In the coming JDK 7, Dynamic Language support is one of the significant features. The feature in JDK 7 implements JSR 292: Supporting Dynamically Typed Languages on the Java Platform, which is logical follow-to JSR 223: Scripting for the Java Platform. Support for JSR 223 was provided as part of Java SE 6 and implemented in JDK 6.
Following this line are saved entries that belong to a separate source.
(** On the accepted path the cap does stop the loop: a pass whose send is
    accepted and whose clock reading is more than [MAX_MINUTES] minutes past
    the start never goes round again. *)
Lemma pass_stops_past_cap cfg payload st a log :
  post_bulk_with_adapt (bulk_answer a) (dpb st) = (log, Return (dpb st)) ->
  0 <= dpb st ->
  Qgtb ((clock a - start_ts st) / 60) (inject_Z (MAX_MINUTES cfg)) = true ->
  match snd (pass cfg payload st a) with
  | Continue _ => False
  | Break _ => True
  | Raised _ => True
  end.
Proof.
  intros Hp Hd Hcap. rewrite (pass_accepted cfg payload st a log Hp Hd).
  cbn [snd]. unfold after_accept. cbv zeta.
  destruct (Qle_bool _ _).
  - unfold poll.
    destruct (get_write_index ALIAS (alias_answer a)) as [current|e];
      [|exact I].
    destruct (negb (String.eqb current (write_idx (count_batch st)))).
    + unfold on_rollover.
      destruct (if manages cfg then managed_answer a else Return tt);
        [|exact I].
      cbv zeta. destruct (TARGET_ROLLOVERS cfg <=? _); [exact I|].
      pose proof (cap_and_progress_past_cap cfg (clock a)
                    (set_last_poll (clock a)
                       (set_write_idx current
                          (count_rollover (count_batch st)))) Hcap) as H.
      destruct (cap_and_progress cfg (clock a) _) as [fx c]. simpl in *.
      rewrite H. exact I.
    + pose proof (cap_and_progress_past_cap cfg (clock a)
                    (set_last_poll (clock a) (count_batch st)) Hcap) as H.
      destruct (cap_and_progress cfg (clock a) _) as [fx c]. simpl in *.
      rewrite H. exact I.
  - rewrite (cap_and_progress_past_cap cfg (clock a) (count_batch st) Hcap).
    exact I.
Qed.


Lemma accepted_returns (o : http_outcome) (docs : Z) :
  accepted o = true ->
  exists log, post_bulk_with_adapt o docs = (log, Return docs).
Proof.
  destruct o as [e|r]; [discriminate|]. cbn [accepted].
  intros H. apply andb_true_iff in H as [Hs Hj].
  apply Z.ltb_lt in Hs. unfold post_bulk_with_adapt.
  replace (300 <=? status_code r) with false
    by (symmetry; apply Z.leb_gt; exact Hs).
  destruct (json_body r) as [js|e]; [|discriminate].
  destruct js; try discriminate. cbn [dict_get].
  destruct (truthy _); eexists; reflexivity.
Qed.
Just look at this piece of sample code:
Code Example 1: Create a ScriptEngine
object using the engine name.
ScriptEngineManager mgr = new ScriptEngineManager();
ScriptEngine jsEngine = mgr.getEngineByName("JavaScript");
try {
jsEngine.eval("print('Hello, world!')");
} catch (ScriptException ex) {
ex.printStackTrace();
}
You see, ScriptEngine.eval() is the only way to execute the script. That means, the script is the script every time and you might have no way to optimize it. Here is a performance comparison between Groovy, Java Script Engine and Java native implementation using Reflection to do a simple loop:
Java Reflection | Groovy | Script Engine | |
1000,000(times) | 4(ms) | 690(ms) | 524(ms) |
1000,000 (2nd testing) | 2(ms) | 18 | - |
10,000,000 | 5 | 730(ms) | 12,743(ms) |
10,000,000 | 5 | 642(ms) | - |
100,000,000 | 47 | 6,053(ms) | 103,392 |
100,000,000(2nd testing) | 46 | 6,035(ms) | - |
That means, Script Engine using JavaScript is about 17 times slower than Groovy Scripts 2,199 times slower than the native Java call (by reflection).